Extracted information:
(** What [__str__] gives: the text, or [ZeroDivisionError], which the
    division by the dimension raises and [PyExn] does not list. *)
Inductive Shown : Type :=
| Text (s : string)
| ZeroDivisionError.

(** [int(len(string_rep) / dimension_size)] divides as floats and cuts the
    fraction; on lengths a string can have that is the integer quotient
    rounded towards zero. *)
Definition Board_str (self : Board) : result Shown :=
  visible ← visible_board self;
  widths ← column_widths (dimension_size self) visible;
  cells ← format_cells widths (pretty <$> py_range 0 (dimension_size self));
  let indices_row := "   " +:+ String.concat "  " cells +:+ "  " +:+ nl in
  string_rep ← foldM (λ string_rep (ir : Z * list string),
      cells ← format_cells widths ir.2;
      Ret (string_rep +:+ pretty ir.1 +:+ " |"
           +:+ String.concat " |" cells +:+ " |" +:+ nl))
    (enumerate visible) "";
  if bool_decide (dimension_size self = 0) then Ret ZeroDivisionError
  else
    let str_len := Z.of_nat (String.length string_rep) `quot` dimension_size self in
    Ret (Text (indices_row +:+ py_repeat "-" str_len +:+ nl
               +:+ string_rep +:+ py_repeat "-" str_len)).

(** *** [play]

    [inputs] lists the coordinates the player types, and [depth] is the
    recursion depth the interpreter leaves to [board.dig]: where [dig] runs
    out of it the call raises [RecursionError], which ends [play].  Each
    turn of the loop prints the board before it reads, and printing can
    raise.  The bounds test only prints a message; [board.dig] is called
    whatever its outcome.  After a loss [dug] is overwritten with all the
    cells of the grid and the board is printed once more.  Of the printing
    the exceptions are kept, not the text. *)
Inductive Verdict : Type :=
| Won
| GameOver
| AwaitInput
| Crashed (e : PyExn)
| CrashedZeroDivision
| CrashedRecursion.

(** [print(board)]: nothing, or the way it fails.  [Board_str] has no
    recursion to run out of. *)
Definition print_board (b : Board) : option Verdict :=
  match Board_str b with
  | Ret (Text _) => None
  | Ret ZeroDivisionError => Some CrashedZeroDivision
  | Raise e => Some (Crashed e)
  | OutOfFuel => Some CrashedRecursion
  end.

(** [board.dug] set to the list of all the cells of the grid. *)
Definition reveal_all (b : Board) : Board :=
  {| dimension_size := dimension_size b;
     num_bombs := num_bombs b;
     board := board b;
     dug := grid (dimension_size b) |}.

(** The code after the loop. *)
Definition after_loop (b : Board) (safe : bool) : Board * Verdict :=
  if safe then (b, Won)
  else
    let b := reveal_all b in
    match print_board b with
    | None => (b, GameOver)
    | Some crash => (b, crash)
    end.

Fixpoint play_loop (depth : nat) (b : Board) (nb : Z) (safe : bool)
    (inputs : list (Z * Z)) : Board * Verdict :=
  if Z.of_nat (size (dug b)) <? dimension_size b ^ 2 - nb then
    match print_board b with
    | Some crash => (b, crash)
    | None =>
        match inputs with
        | [] => (b, AwaitInput)
        | (row, col) :: inputs' =>
            match dig depth b row col with
            | (b', Ret true) => play_loop depth b' nb true inputs'
            | (b', Ret false) => after_loop b' false
            | (b', Raise e) => (b', Crashed e)
            | (b', OutOfFuel) => (b', CrashedRecursion)
            end
        end
    end
  else after_loop b safe.

Definition play (depth : nat) (dimension_size num_bombs : Z) (draws : list Z)
    (inputs : list (Z * Z)) : result (Board * Verdict) :=
  b ← Board_init dimension_size num_bombs draws ;
  Ret (play_loop depth b num_bombs true inputs).

(** ** Vocabulary of the properties *)

(** The outcomes a caller of a reveal operation tells apart. *)
Inductive RevealOutcome : Type :=
| Revealed
| AlreadyRevealed
| HitHazard
| OutOfBounds.

(** The cells a cascade from [(row, col)] looks at. *)
Definition neighbors (dim row col : Z) : list (Z * Z) :=
  r ← near dim row; c ← near dim col; [(r, c)].

(** One iteration of the cascade loop. *)
Definition visit (fuel : nat) (rc : Z * Z) (self : Board) : Board * result unit :=
  if bool_decide (rc ∈ dug self) then (self, Ret tt)
  else
    match dig fuel self rc.1 rc.2 with
    | (self', Ret _) => (self', Ret tt)
    | (self', Raise e) => (self', Raise e)
    | (self', OutOfFuel) => (self', OutOfFuel)
    end.

(** [dig] only ever adds to [dug]; nothing else of the board changes. *)
Definition extends (b b' : Board) : Prop :=
  dimension_size b' = dimension_size b ∧ num_bombs b' = num_bombs b ∧
  board b' = board b ∧ dug b ⊆ dug b'.

#[global] Instance extends_refl : Reflexive extends.
Proof. by intros b. Qed.

#[global] Instance extends_trans : Transitive extends.
Proof.
  intros a b c (? & ? & ? & ?) (? & ? & ? & ?). unfold extends.
  repeat split; [congruence..|set_solver].
Qed.

(** A [dim] by [dim] list of lists. *)
Definition shape (dim : Z) (g : Grid) : Prop :=
  length g = Z.to_nat dim ∧ Forall (λ r, length r = Z.to_nat dim) g.

(** The cell at a position inside the grid, without Python's index rules. *)
Definition cell (g : Grid) (r c : Z) : option Cell :=
  row ← g !! Z.to_nat r; row !! Z.to_nat c.

Definition upd (g : Grid) (r c : Z) (v : Cell) : Grid :=
  alter (<[Z.to_nat c := v]>) (Z.to_nat r) g.

(** Two cells are adjacent when they differ and are at most one row and one
    column apart: the 8-neighbourhood. *)
Definition adjacent (a b : Z * Z) : Prop :=
  a ≠ b ∧ b.1 - 1 ≤ a.1 ≤ b.1 + 1 ∧ b.2 - 1 ≤ a.2 ≤ b.2 + 1.

#[global] Instance adjacent_dec a b : Decision (adjacent a b).
Proof. unfold adjacent. apply _. Defined.

(** A cell holds a bomb. *)
Definition hazard (g : Grid) (rc : Z * Z) : Prop :=
  cell_at g rc.1 rc.2 = Ret Bomb.

#[global] Instance hazard_dec g rc : Decision (hazard g rc).
Proof. unfold hazard. apply _. Defined.

(** The number of bombs among the cells of the grid adjacent to
    [(row, col)], counted over the whole grid. *)
Definition adjacent_hazards (dim : Z) (g : Grid) (row col : Z) : Z :=
  Z.of_nat (length (filter (λ rc, adjacent rc (row, col) ∧ hazard g rc)
                           (grid_cells dim))).

(** The grid is square and every cell holds a bomb or the number of bombs
    around it. *)
Record board_ok (b : Board) : Prop := {
  ok_shape : shape (dimension_size b) (board b);
  ok_cells : ∀ r c v,
    (r, c) ∈ grid (dimension_size b) → cell_at (board b) r c = Ret v →
    v = Bomb ∨ v = Num (adjacent_hazards (dimension_size b) (board b) r c)
}.

(** A cell from which [dig] cascades: its count is not positive. *)
Definition cascades (g : Grid) (rc : Z * Z) : Prop :=
  ∃ n, cell_at g rc.1 rc.2 = Ret (Num n) ∧ (0 <? n) = false.

(** Every dug cell of the grid that cascades, those in [P] apart, has its
    whole neighbourhood dug. *)
Definition closed_except (P : gset (Z * Z)) (b : Board) : Prop :=
  ∀ rc, rc ∈ dug b → rc ∉ P → rc ∈ grid (dimension_size b) →
        cascades (board b) rc →
        ∀ rc', rc' ∈ neighbors (dimension_size b) rc.1 rc.2 → rc' ∈ dug b.

Definition closed (b : Board) : Prop := closed_except ∅ b.

(** The values [randint(0, dim**2 - 1)] can return. *)
Definition valid_draws (dim : Z) (draws : list Z) : Prop :=
  Forall (λ d, 0 ≤ d ≤ dim ^ 2 - 1) draws.

(** The bombs of a grid, and how many there are. *)
Definition hazards (dim : Z) (g : Grid) : list (Z * Z) :=
  filter (hazard g) (grid_cells dim).

Definition hazard_count (dim : Z) (g : Grid) : Z :=
  Z.of_nat (length (hazards dim g)).

(** A grid under construction: square, with [None] or a bomb in each cell. *)
Definition planting (dim : Z) (g : Grid) : Prop :=
  shape dim g ∧
  ∀ r c, (r, c) ∈ grid dim → cell_at g r c = Ret CNone ∨ cell_at g r c = Ret Bomb.

(** The body of the two loops of [assign_values_to_board]. *)
Definition assign_cell (dim : Z) (g : Grid) (rc : Z * Z) : result Grid :=
  v ← cell_at g rc.1 rc.2;
  if is_bomb v then Ret g
  else
    n ← get_num_neighboring_bombs dim g rc.1 rc.2;
    set_cell g rc.1 rc.2 (Num n).

(** The negation of the [while] condition: the loop stops digging. *)
Definition win_test (b : Board) (nb : Z) : bool :=
  negb (Z.of_nat (size (dug b)) <? dimension_size b ^ 2 - nb).

(** The cells without a bomb. *)
Definition safe_cells (dim : Z) (g : Grid) : gset (Z * Z) :=
  list_to_set (filter (λ rc, ¬ hazard g rc) (grid_cells dim)).

(** What [play] relies on between two digs. *)
Record in_play (b : Board) : Prop := {
  play_ok : board_ok b;
  play_dim : 0 ≤ dimension_size b;
  play_count : hazard_count (dimension_size b) (board b) = num_bombs b;
  play_grid : dug b ⊆ grid (dimension_size b);
  play_safe : ∀ rc, rc ∈ dug b → ¬ hazard (board b) rc
}.
(** X7.  Two-phase construction: on an object whose allocation has room
    for [str_len] bytes and one more, [SetObjLenFromStrLen(str_len)] makes
    the first [str_len] bytes of the allocation the payload, whatever the
    object length was before, and the object is then a constructed
    string. *)
Theorem SetObjLenFromStrLen_payload hdr s o (h : heap) str_len :
  header_ok hdr -> h !! s = Some (CStr o) ->
  0 <= str_len <= INT_MAX - hdr - 1 ->
  str_len < Z.of_nat (length (data_ o)) ->
  exists o',
    SetObjLenFromStrLen hdr s str_len h = Ok (tt, <[s := CStr o']> h)
    /\ Str_wf hdr o'
    /\ payload hdr o' = take (Z.to_nat str_len) (data_ o)
    /\ Z.of_nat (length (payload hdr o')) = str_len.
Proof.
  intros Hhdr Hs [Hn0 Hn1] Hroom.
  exists (with_obj_len o (hdr + str_len + 1)).
  split; [apply (SetObjLenFromStrLen_Ok hdr s o h str_len Hhdr Hs); lia |].
  assert (Hl : Str_len hdr (with_obj_len o (hdr + str_len + 1)) = str_len)
    by (unfold Str_len; simpl; lia).
  split; [| split].
  - unfold Str_wf. simpl. lia.
  - unfold payload. rewrite Hl. reflexivity.
  - unfold payload. rewrite Hl. simpl. rewrite length_take. lia.
Qed.

Lemma SetObjLenFromStrLen_payload_witness :
  exists o',
    SetObjLenFromStrLen hdr12 1%positive 2
      (one_Str (Str_ctor 0 ["h"%byte; "i"%byte; NUL; "x"%byte]))
    = Ok (tt, <[1%positive := CStr o']>
                (one_Str (Str_ctor 0 ["h"%byte; "i"%byte; NUL; "x"%byte])))
    /\ Str_wf hdr12 o'
    /\ payload hdr12 o'
       = take (Z.to_nat 2) ["h"%byte; "i"%byte; NUL; "x"%byte]
    /\ Z.of_nat (length (payload hdr12 o')) = 2.
Proof.
  apply (SetObjLenFromStrLen_payload hdr12 1%positive
           (Str_ctor 0 ["h"%byte; "i"%byte; NUL; "x"%byte])).
  - unfold header_ok, sizeof_int, INT_MAX, hdr12. lia.
  - reflexivity.
  - unfold INT_MAX, hdr12. lia.
  - simpl. lia.
Defined.

(** ** More on [exists] *)

Lemma c_str_app (pre rest : list byte) :
  NUL ∉ pre -> c_str (pre ++ NUL :: rest) = Some pre.
Proof.
  induction pre as [| c pre IH]; intros Hnot; simpl; [reflexivity |].
  apply not_elem_of_cons in Hnot as [Hc Hpre].
  destruct (Byte.eqb c NUL) eqn:Heq.
  - apply Byte.byte_dec_bl in Heq. congruence.
  - rewrite (IH Hpre). reflexivity.
Qed.


Lemma exists_run stat path o name (h : heap) :
  h !! path = Some (CStr o) -> c_str (data_ o) = Some name ->
  exists_ stat path h
  = Ok (match stat name with StatOk _ => true | StatErr _ => false end, h).
Proof.
  intros Hp Hname. unfold exists_.
  rewrite (bind_Ok _ _ _ _ _ (load_Str_Ok _ _ _ Hp)), Hname.
  destruct (stat name); reflexivity.
Qed.

(** X8.  [exists] reads its path as a C string and never asks for the
    length: the path probed is the bytes of [data_] before the first NUL.
    The object length plays no part (no assertion can fail), the bytes
    behind the first NUL are ignored, and a payload with a NUL inside is
    probed only up to it. *)
Theorem exists_reads_c_string stat path o pre rest (h : heap) :
  h !! path = Some (CStr o) -> data_ o = pre ++ NUL :: rest -> NUL ∉ pre ->
  exists_ stat path h
  = Ok (match stat pre with StatOk _ => true | StatErr _ => false end, h).
Proof.
  intros Hp Hdata Hpre. apply (exists_run stat path o pre h Hp).
  rewrite Hdata. apply c_str_app. exact Hpre.
Qed.

Lemma exists_reads_c_string_witness :
  exists_ root_only 1%positive
    (one_Str (Str_ctor 0 ["/"%byte; NUL; "e"%byte; "t"%byte; "c"%byte; NUL]))
  = Ok (match root_only ["/"%byte] with
        | StatOk _ => true
        | StatErr _ => false
        end,
        one_Str (Str_ctor 0 ["/"%byte; NUL; "e"%byte; "t"%byte; "c"%byte; NUL])).
Proof.
  apply (exists_reads_c_string root_only 1%positive
           (Str_ctor 0 ["/"%byte; NUL; "e"%byte; "t"%byte; "c"%byte; NUL])
           ["/"%byte] ["e"%byte; "t"%byte; "c"%byte; NUL]).
  - reflexivity.
  - reflexivity.
  - intros Hin. apply list_elem_of_In in Hin. simpl in Hin.
    destruct Hin as [Hin | []]. discriminate Hin.
Defined.



(** X10.  [exists(rstrip_slashes(s))]: for a NUL-terminated string whose
    payload holds no NUL, the path probed after [rstrip_slashes] is the
    payload without its trailing slashes, or the payload itself when it
    is all slashes. *)
Theorem exists_after_rstrip_slashes hdr stat s o (h : heap) :
  header_ok hdr -> h !! s = Some (CStr o) -> Str_wf hdr o ->
  nul_terminated hdr o -> NUL ∉ payload hdr o ->
  exists r h',
    rstrip_slashes hdr s h = Ok (r, h')
    /\ exists_ stat r h'
       = Ok (match stat (rstrip_payload (payload hdr o)) with
             | StatOk _ => true
             | StatErr _ => false
             end, h').
Proof.
  intros Hhdr Hs Hwf Hnul Hnot. unfold rstrip_payload.
  destruct (forallb is_slash (payload hdr o)) eqn:Hall.
  - exists s, h.
    split; [apply (rstrip_slashes_kept hdr Hhdr s o h Hs Hwf Hall) |].
    apply (exists_run stat s o _ h Hs).
    rewrite <- (take_drop_middle _ _ _ Hnul). apply c_str_app. exact Hnot.
  - destruct (rstrip_slashes_copied hdr Hhdr s o h Hs Hwf Hall)
      as [buf [r [_ [_ [_ Hrun]]]]].
    destruct (strip_decompose _ Hall) as [_ [_ [t [_ [_ Hdec]]]]].
    eexists r, _. split; [exact Hrun |].
    eapply exists_run; [apply lookup_insert_eq |].
    simpl. apply c_str_app.
    intros Hin. apply Hnot. rewrite Hdec. apply elem_of_app. left. exact Hin.
Qed.

Lemma exists_after_rstrip_slashes_witness :
  exists r h',
    rstrip_slashes hdr12 1%positive (one_Str (Str_of hdr12 "/a//")) = Ok (r, h')
    /\ exists_ root_only r h'
       = Ok (match root_only (rstrip_payload
                                (payload hdr12 (Str_of hdr12 "/a//"))) with
             | StatOk _ => true
             | StatErr _ => false
             end, h').
Proof.
  apply (exists_after_rstrip_slashes hdr12 root_only 1%positive
           (Str_of hdr12 "/a//")).
  - unfold header_ok, sizeof_int, INT_MAX, hdr12. lia.
  - reflexivity.
  - unfold Str_wf. vm_compute. intuition discriminate.
  - vm_compute. reflexivity.
  - intros Hin. apply list_elem_of_In in Hin. vm_compute in Hin.
    intuition discriminate.
Defined.

(** ** mycpp/target_lang.cc *)

(** X11.  [compare] throws [std::invalid_argument] exactly when one of its
    arguments is negative; otherwise it returns 1 when [a < b] and 0 when
    not, so both orders return 0 only for equal arguments. *)
Theorem compare_cases a b :
  (compare a b = Throw (invalid_argument "received negative value")
   <-> a < 0 \/ b < 0)
  /\ (compare a b = Return 1 <-> 0 <= a < b)
  /\ (compare a b = Return 0 <-> 0 <= b <= a)
  /\ (compare a b = Return 0 /\ compare b a = Return 0 <-> 0 <= a /\ a = b).
Proof.
  unfold compare.
  destruct (Z.ltb_spec a 0), (Z.ltb_spec b 0), (Z.ltb_spec a b),
    (Z.ltb_spec b a); simpl;
    repeat split; intros; try discriminate; try lia; try reflexivity;
    intuition (try discriminate; try lia).
Qed.

(** X12.  [parse] throws [ParseError] exactly when the text starts with
    the byte [f], and returns 0 for every other text, the empty one
    included. *)
Theorem parse_cases text :
  (parse text = Throw (ParseError "started with f")
   <-> exists rest, text = "f"%byte :: rest)
  /\ (parse text = Return 0 <-> forall rest, text <> "f"%byte :: rest)
  /\ parse [] = Return 0.
Proof.
  split; [| split; [| reflexivity]].
  - unfold parse. destruct text as [| c rest]; simpl.
    + split; [discriminate | intros [r Hr]; discriminate].
    + destruct (Byte.eqb c "f") eqn:Heq.
      * apply Byte.byte_dec_bl in Heq. subst c.
        split; [intros _; exists rest; reflexivity | reflexivity].
      * apply Byte.eqb_false in Heq.
        split; [discriminate | intros [r Hr]; congruence].
  - unfold parse. destruct text as [| c rest]; simpl.
    + split; [intros _ r; discriminate | reflexivity].
    + destruct (Byte.eqb c "f") eqn:Heq.
      * apply Byte.byte_dec_bl in Heq. subst c.
        split; [discriminate | intros Hne; exfalso; apply (Hne rest); reflexivity].
      * apply Byte.eqb_false in Heq.
        split; [intros _ r; congruence | reflexivity].
Qed.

What to do:
An exact copy of the lines above between the line holding "division by the" and the line holding "turn of the", inclusive, is the whole answer.

Task response:
    division by the dimension raises and [PyExn] does not list. *)
Inductive Shown : Type :=
| Text (s : string)
| ZeroDivisionError.

(** [int(len(string_rep) / dimension_size)] divides as floats and cuts the
    fraction; on lengths a string can have that is the integer quotient
    rounded towards zero. *)
Definition Board_str (self : Board) : result Shown :=
  visible ← visible_board self;
  widths ← column_widths (dimension_size self) visible;
  cells ← format_cells widths (pretty <$> py_range 0 (dimension_size self));
  let indices_row := "   " +:+ String.concat "  " cells +:+ "  " +:+ nl in
  string_rep ← foldM (λ string_rep (ir : Z * list string),
      cells ← format_cells widths ir.2;
      Ret (string_rep +:+ pretty ir.1 +:+ " |"
           +:+ String.concat " |" cells +:+ " |" +:+ nl))
    (enumerate visible) "";
  if bool_decide (dimension_size self = 0) then Ret ZeroDivisionError
  else
    let str_len := Z.of_nat (String.length string_rep) `quot` dimension_size self in
    Ret (Text (indices_row +:+ py_repeat "-" str_len +:+ nl
               +:+ string_rep +:+ py_repeat "-" str_len)).

(** *** [play]

    [inputs] lists the coordinates the player types, and [depth] is the
    recursion depth the interpreter leaves to [board.dig]: where [dig] runs
    out of it the call raises [RecursionError], which ends [play].  Each
    turn of the loop prints the board before it reads, and printing can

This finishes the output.